Profissional notável pela sua dicção incisiva e interpretações precisas, Pierre Fresnay foi um dos grandes atores do cinema francês ao lado de Harry Baur, Raimu, Louis Jouvet, Michel Simon e Jean Gabin.
Pierre Jules Louis Laudenbach, nascido em Paris, no dia 4 de abril de 1897, de origem alsaciana por parte do pai, Jean Henri Laudenbach, e lorena por parte da mãe, Claire Dietz, foi educado em um meio universitário (seu pai era professor de filosofia), mas descobriu desde a infância, que queria ser ator. As famílias Laudenbach e Dietz, ambas protestantes, poderiam ser suspeitas de serem refratárias a certos meios, como o do teatro, reputados frívolos, porém a vocação do jovem Pierre não provocou nenhuma hostilidade, nenhuma reticência. Pelo contrário, ele foi estimulado por seu tio Jules Dietz (conhecido pelo nome artístico de Claude Garry), ex-membro (sociétaire) da Comédie Française, que apresentou Pierre, então com quatorze anos de idade, a Réjane. Em 17 de fevereiro de 1912, a conhecida atriz colocou o rapaz em uma peça encenada no seu teatro, para dizer apenas duas frases. Em novembro de 1914, Pierre Laudenbach foi admitido no Conservatório, na classe de Georges Berr, e escolheu o pseudônimo de Pierre Fresnay.

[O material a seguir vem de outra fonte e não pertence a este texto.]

Lemma wired_capture_walk sem sem' fs pairs :
  capture_enabled sem = false -> capture_enabled sem' = true ->
  host_xc_enabled sem' = host_xc_enabled sem ->
  glean_redirect_enabled sem' = glean_redirect_enabled sem ->
  wired E (mkCtl sem fs pairs) ->
  wired E (mkCtl sem'
    (lcp_itf_pair_walk (sonic_ext_capture_walk_enable_cb E) pairs fs) pairs).
Proof.
  unfold wired. cbn. intros Hf -> -> -> (Hnp & Hnh & Hc & Hx & Ha & Hg4 & Hg6). split_and!; try done.
  - intros sw. rewrite walk_capture_on, Hc, Hf. intuition discriminate.
  - intros sw. by rewrite walk_capture_other.
  - intros sw. by rewrite walk_capture_other.
  - by rewrite walk_capture_other.
  - by rewrite walk_capture_other.
Qed.

Lemma wired_host_xc_walk sem sem' fs pairs :
  host_xc_enabled sem = false -> host_xc_enabled sem' = true ->
  capture_enabled sem' = capture_enabled sem ->
  glean_redirect_enabled sem' = glean_redirect_enabled sem ->
  wired E (mkCtl sem fs pairs) ->
  wired E (mkCtl sem'
    (lcp_itf_pair_walk (sonic_ext_host_xc_walk_enable_cb E) pairs fs) pairs).
Proof.
  unfold wired. cbn. intros Hf -> -> -> (Hnp & Hnh & Hc & Hx & Ha & Hg4 & Hg6). split_and!; try done.
  - intros sw. by rewrite walk_host_xc_other.
  - intros sw. rewrite walk_host_xc_on, Hx, Hf. intuition discriminate.
  - intros sw. by rewrite walk_host_xc_other.
  - by rewrite walk_host_xc_other.
  - by rewrite walk_host_xc_other.
Qed.

Lemma wired_glean sem sem' fs pairs :
  glean_redirect_enabled sem' = true ->
  capture_enabled sem' = capture_enabled sem -> host_xc_enabled sem' = host_xc_enabled sem ->
  wired E (mkCtl sem fs pairs) ->
  wired E (mkCtl sem' (sonic_ext_glean_redirect_enable_disable fs true) pairs).
Proof.
  unfold wired. cbn. intros -> -> -> (Hnp & Hnh & Hc & Hx & Ha & Hg4 & Hg6).
  split_and!; try done; try (intros sw; by rewrite glean_on, decide_False by (by intros [?|?]));
    rewrite glean_on, decide_True; auto.
Qed.

(** What the two switches leave of the flags. *)
Lemma punt_via_member_flags pairs sem fs en :
  let sem' := fst (sonic_ext_set_punt_via_member E pairs sem fs en) in
  punt_via_member sem' = en /\ host_xc sem' = host_xc sem /\
  host_xc_enabled sem' = host_xc_enabled sem /\
  capture_enabled sem' = capture_enabled sem || en /\
  glean_redirect_enabled sem' = glean_redirect_enabled sem || en.
Proof.
  unfold sonic_ext_set_punt_via_member. cbn.
  destruct en, (capture_enabled sem) eqn:Hc, (glean_redirect_enabled sem) eqn:Hg; cbn;
    rewrite ?Hc, ?Hg; done.
Qed.

Lemma host_xc_flags pairs sem fs en :
  let sem' := fst (sonic_ext_set_host_xc E pairs sem fs en) in
  host_xc sem' = en /\ punt_via_member sem' = punt_via_member sem /\
  capture_enabled sem' = capture_enabled sem /\
  glean_redirect_enabled sem' = glean_redirect_enabled sem /\
  host_xc_enabled sem' = host_xc_enabled sem || en.
Proof.
  unfold sonic_ext_set_host_xc. cbn. destruct en, (host_xc_enabled sem) eqn:Hc; cbn;
    rewrite ?Hc; done.
Qed.

Lemma wired_punt_via_member sem fs pairs en sem' fs' :
  sonic_ext_set_punt_via_member E pairs sem fs en = (sem', fs') ->
  wired E (mkCtl sem fs pairs) -> wired E (mkCtl sem' fs' pairs).
Proof.
  intros Hcall Hw. unfold sonic_ext_set_punt_via_member in Hcall. cbn in Hcall.
  destruct en; cbn in Hcall; [|simplify_eq; by eapply wired_sem].
  destruct (capture_enabled sem) eqn:Hc; cbn in Hcall;
    destruct (glean_redirect_enabled sem) eqn:Hg; cbn in Hcall; simplify_eq.
  - by eapply wired_sem; [..|exact Hw].
  - by eapply wired_glean; [..|exact Hw].
  - by eapply wired_capture_walk; [..|exact Hw].
  - eapply (wired_glean (set_switches true (host_xc sem) true (host_xc_enabled sem) false sem));
      [done..|]. by eapply wired_capture_walk; [..|exact Hw].
Qed.

Lemma wired_host_xc sem fs pairs en sem' fs' :
  sonic_ext_set_host_xc E pairs sem fs en = (sem', fs') ->
  wired E (mkCtl sem fs pairs) -> wired E (mkCtl sem' fs' pairs).
Proof.
  intros Hcall Hw. unfold sonic_ext_set_host_xc in Hcall. cbn in Hcall.
  destruct en; cbn in Hcall; [|simplify_eq; by eapply wired_sem].
  destruct (host_xc_enabled sem) eqn:Hc; cbn in Hcall; simplify_eq.
  - by eapply wired_sem; [..|exact Hw].
  - by eapply wired_host_xc_walk; [..|exact Hw].
Qed.

Lemma wired_step c c' : wired E c -> ctl_step E c c' -> wired E c'.
Proof.
  intros Hw Hs. destruct Hs as [sem fs pairs en sem' fs' Hcall|sem fs pairs en sem' fs' Hcall| |].
  - by eapply wired_punt_via_member.
  - by eapply wired_host_xc.
  - by apply wired_add.
  - by apply wired_del.
Qed.

(** Everything that is enabled once and for all is. *)
Lemma enabled_all_step c c' :
  ctl_step E c c' -> enabled_all (cs_sem c) -> enabled_all (cs_sem c').
Proof.
  intros Hs (Hc & Hx & Hg).
  destruct Hs as [sem fs pairs en sem' fs' Hcall|sem fs pairs en sem' fs' Hcall| |]; try done.
  - pose proof (punt_via_member_flags pairs sem fs en) as Hf. rewrite Hcall in Hf. cbn in *.
    destruct Hf as (_ & _ & Hx' & Hc' & Hg'). unfold enabled_all. by rewrite Hc', Hx', Hg', Hc, Hx, Hg.
  - pose proof (host_xc_flags pairs sem fs en) as Hf. rewrite Hcall in Hf. cbn in *.
    destruct Hf as (_ & _ & Hc' & Hg' & Hx'). unfold enabled_all. by rewrite Hc', Hx', Hg', Hc, Hx, Hg.
Qed.

Lemma wired_fresh sem fs :
  (forall k, on fs k = false) -> glean_redirect_enabled sem = false -> wired E (mkCtl sem fs []).
Proof using Type.
  clear calls_ok own_config.
  intros Hoff Hg. unfold wired. cbn. setoid_rewrite Hoff. rewrite Hg.
  setoid_rewrite elem_of_nil. split_and!; [constructor|constructor|naive_solver..].
Qed.

Lemma init_wired sem0 fs sem' fs' :
  (forall k, on fs k = false) -> sonic_ext_init E [] sem0 fs = (sem', fs') ->
  wired E (mkCtl sem' fs' []) /\ enabled_all sem'.
Proof.
  intros Hoff Hi. unfold sonic_ext_init in Hi.
  pose proof (punt_via_member_flags [] zero_sem fs true) as Hf1.
  destruct (sonic_ext_set_punt_via_member E [] zero_sem fs true) as [sem1 fs1] eqn:H1.
  pose proof (host_xc_flags [] sem1 fs1 true) as Hf2. rewrite Hi in Hf2. cbn in Hf1, Hf2.
  destruct Hf1 as (_ & _ & _ & Hc1 & Hg1). destruct Hf2 as (_ & _ & Hc2 & Hg2 & Hx2).
  rewrite orb_true_r in Hx2. split; [|unfold enabled_all; by rewrite Hc2, Hg2].
  eapply wired_host_xc; [done|]. eapply wired_punt_via_member; [done|]. by apply wired_fresh.
Qed.

Lemma reach_wired c c' :
  wired E c /\ enabled_all (cs_sem c) -> rtc (ctl_step E) c c' ->
  wired E c' /\ enabled_all (cs_sem c').
Proof.
  intros Hi Hr. induction Hr as [|c1 c2 c3 Hs _ IH]; [done|]. apply IH. destruct Hi as [Hw He].
  split; [by eapply wired_step|by eapply enabled_all_step].
Qed.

Durante a Primeira Guerra Mundial, muitos intérpretes masculinos foram convocados, abrindo-se espaço para novos talentos. Em consequência, Fresnay, aluno do Conservatório, e ainda menor de idade para ser mobilizado, foi selecionado para atuar na Comédie Française. Ele estreou no papel de Clitandre em “Les Femmes Savantes” de Molière e, após dez meses de trabalho duro, que lhe permitiram se familiarizar com o repertório da grande companhia teatral, foi enfim chamado para servir à pátria. Antes de partir, assinou um contrato para integrar o elenco permanente da companhia (pensionnaire), quando voltasse ao seu país.
Ao retornar, em 1919, nomeado membro da Comédie Française em 1924, ele se rebelou contra a negligência de alguns de seus colegas e contra os privilégios exorbitantes concedidos a outros; após um ato governamental, que ele considerou um abuso de poder, Fresnay pediu demissão. Quando estreou em um teatro do Boulevard (na peça de Sacha Guitry, “Un Miracle”) seus antigos patrões lhe moveram um processo, porque ainda o consideravam um membro da Comédie Française e, como tal, proibido de se apresentar em outro teatro. Fresnay foi condenado a pagar uma indenização por danos à instituição e, depois deste incidente, começou sua carreira no cinema sonoro com Marcel Pagnol.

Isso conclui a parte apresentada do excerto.